Shaun Wilson was schooling his horse on the cross-country course during an open day at the Red House Estate, Moor Monkton, when the accident happened.
He came off at one of the fences and was crushed twice as his horse tried to get back on his feet. The incident was witnessed by Shaun’s shocked Mum Alison and twin brother Ben.
“They made a mistake at the fence and the horse had tipped over backwards onto Shaun and then, as it tried to get back on his feet, slipped back again, hitting Shaun twice,” said Alison from Birstwith.
“Both Ben and I ran towards him. I was trying to grab the horse and Ben grabbed his brother by his body protector and pulled him out.
“Ben was absolutely brilliant and so was Shaun. He was so calm with the medics when they arrived whereas I was just in pieces.”
Shaun was stabilized at the scene and airlifted by Yorkshire Air Ambulance to hospital where scans revealed he had shattered one of his vertebrae. Surgeons at Leeds General Infirmary fitted titanium rods in his back and the 16-year-old was in a back brace for several months.
But that didn’t stop the Rossett School pupil, who wants to be a doctor, from getting excellent GCSE results and he is now also back in the saddle.

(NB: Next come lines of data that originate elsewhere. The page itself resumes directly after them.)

Definition compare_and_set_recovery_waiting_execution (db : AgentDB)
    (execution_id : string) (expected_revision : Z) (o : Observed) (values : ExecValues)
    : LeaseResult :=
  '(expiry, now) ← require_observed o expected_revision;
  _ ← guard_err (forallb (fun f => negb (is_fenced_field f)) values)
        (LeaseValueError "recovery transition values may not override fenced fields");
  _ ← guard_err (forallb fixed_state_ok values)
        (LeaseValueError "recovery state is fixed to WAITING");
  _ ← guard_err (forallb fixed_reason_ok values)
        (LeaseValueError "recovery wait_reason is fixed to RECOVERY");
  let checkpoint_id := checkpoint_value values in
  _ ← guard_err (truthy checkpoint_id)
        (LeaseValueError "recovery transition requires current_checkpoint_id");
  _ ← guard_err (bool_decide (checkpoint_id =
                   checkpoint_identity execution_id (expected_revision + 1)))
        (LeaseValueError "recovery current_checkpoint_id must equal deterministic checkpoint identity");
  let next_values := fenced_values
    (List.filter (fun f => negb (is_state_field f)) values ++
     [SetExecState "WAITING"; SetWaitReason (Some "RECOVERY")]) (o_generation o) in
  lift_lease (update_execution_where db execution_id
    (expired_owner o expected_revision expiry now)
    (fun e => set_exec_revision (apply_exec_values e next_values) (expected_revision + 1))).

Definition is_alnum (a : Ascii.ascii) : bool :=
  let n := byte_of a in
  ((48 <=? n) && (n <=? 57)) || ((65 <=? n) && (n <=? 90)) || ((97 <=? n) && (n <=? 122)).

Fixpoint drop_underscores (s : string) : string :=
  match s with
  | EmptyString => EmptyString
  | String a s' => if byte_of a =? 95 then drop_underscores s'
                   else String a (drop_underscores s')
  end.

(** [reason_code.replace("_", "").isalnum()] of a non-empty ASCII string. *)
Definition reason_token (s : string) : bool :=
  truthy s && truthy (drop_underscores s) && string_forallb is_alnum (drop_underscores s).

Alison added: “Thankfully Shaun is absolutely fine now and I am so grateful to the air ambulance service. They were brilliant, letting me fly with Shaun to hospital.”
Shaun’s accident features in Monday night’s episode of Helicopter ER, the UKTV show, which follows the life-saving work of the Yorkshire Air Ambulance.
The episode – which can be seen on Really at 9pm – also features a car that careers into a bus queue killing a pensioner and badly injuring her friend out celebrating her 90th birthday and a Mum who is feared to have serious spinal injuries after a rope swing prank goes wrong.
Helicopter ER is made by York-based Air Television, which recently won two Royal Television Society awards for their work on the compelling series.
Yorkshire Air Ambulance (YAA) serves 5million people across Yorkshire and carries out over 1,250 missions every year. The charity operates two, state-of-the-art Airbus H145 helicopters and needs to raise £12,000 every day to keep saving lives.